FREMONT, Mich. — A Michigan biodigester that turns food scraps into green energy has reopened after shutting down two years ago over financial problems.
The new owner, Generate Capital Inc., wants the revamped Fremont Regional Digester to start running at capacity later this fall. The digester is expected to turn 165,000 tons of organic waste a year into enough green energy to power at least 2,500 homes.
The original $22 million plant opened by Novi Energy in 2012 produced energy to power about 1,500 homes annually. That plant closed in 2015 in a dispute over ownership.
Generate Capital is working with Dynamic Systems Management to run the plant.
“We are working with nearby food processors and agribusinesses to help divert thousands of tons of waste from landfills,” said Daniel Meccariello, chief operating officer of Dynamic Systems. “We will be able to accept and process just about any type of organic material and turn it into an immediately usable, environmentally-friendly form of energy for local families.”

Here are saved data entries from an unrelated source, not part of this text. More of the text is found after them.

Definition trim_audio_to_video (fs : list BufferedFrame)
    : list BufferedFrame * list BufferedFrame :=
  let video := List.filter buffered_is_video fs in
  match video with
  | [] => ([], fs)
  | first :: _ =>
      let newest := unwrap_or (last video) first in
      trim_retain (received_at (bf_frame first)) (received_at (bf_frame newest)) fs
  end.

Definition take_history (p : PreRecordBuffers) (source stream : string) (now : Z)
    : list BufferedFrame * PreRecordBuffers :=
  match stream_mut p source stream with
  | None => ([], p)
  | Some h =>
      let '(bs, h) := history_expire (budgets p) h now in
      let frames := gop_frames (h_gops h) in
      let h := set_gops (set_awaiting h true) [] in
      let h := match frames with [] => h | _ => set_reason h Startup end in
      let '(kept, dropped) := trim_audio_to_video frames in
      (kept, put_stream p source stream (drop_frames bs dropped) h)
  end.

Record HistorySnapshot := mk_snapshot {
  s_requested : Z;
  s_available : Z;
  s_retained_bytes : Z;
  s_pending_bytes : Z;
  s_reason : HistoryReason
}.

(** [Iterator::sum] on [usize]. *)
Definition usize_sum (l : list Z) : outcome Z :=
  foldl (λ acc z, let! a := acc in plain_add usize_max a z) (Ret 0) l.

Definition history_snapshot (p : PreRecordBuffers) (source stream : string) (now : Z)
    : outcome (option HistorySnapshot * PreRecordBuffers) :=
  match stream_mut p source stream with
  | None => Ret (None, p)
  | Some h =>
      let '(bs, h) := history_expire (budgets p) h now in
      let start := g_start <$> head (h_gops h) in
      let end_ :=
        last (h_gops h) ≫= λ g,
        (λ b, received_at (bf_frame b)) <$>
          head (List.filter buffered_is_video (rev (g_frames g))) in
      let! retained := usize_sum ((λ b, byte_len (bf_frame b)) <$> gop_frames (h_gops h)) in
      let reserved :=
        match stream_budgets bs !! h_budget h with Some b => b_bytes b | None => 0 end in
      let available :=
        match start, end_ with
        | Some s, Some e => saturating_duration_since e s
        | _, _ => 0
        end in
      let pending := saturating_sub reserved retained in
      let reason :=
        if h_duration h <=? available then Ready
        else if bool_decide (h_gops h = []) && (0 <? pending) then ReplayPending
        else h_reason h in
      Ret (Some (mk_snapshot (h_duration h) available retained pending reason),
           put_stream p source stream bs h)
  end.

Dynamic Systems said it upgraded the plant with “state-of-the-art controls” that will minimize odors.
In digester tanks, microorganisms convert ground-up organic waste into biogas, which is used to generate power. Leftover solids are used as organic fertilizer for local farms.
“The digester not only benefits our local economy by supporting food and agricultural producers in west Michigan by recycling food waste to produce electricity, but will also create a lasting impact on the Fremont community and our natural environment,” said Todd Blake, city manager for Fremont.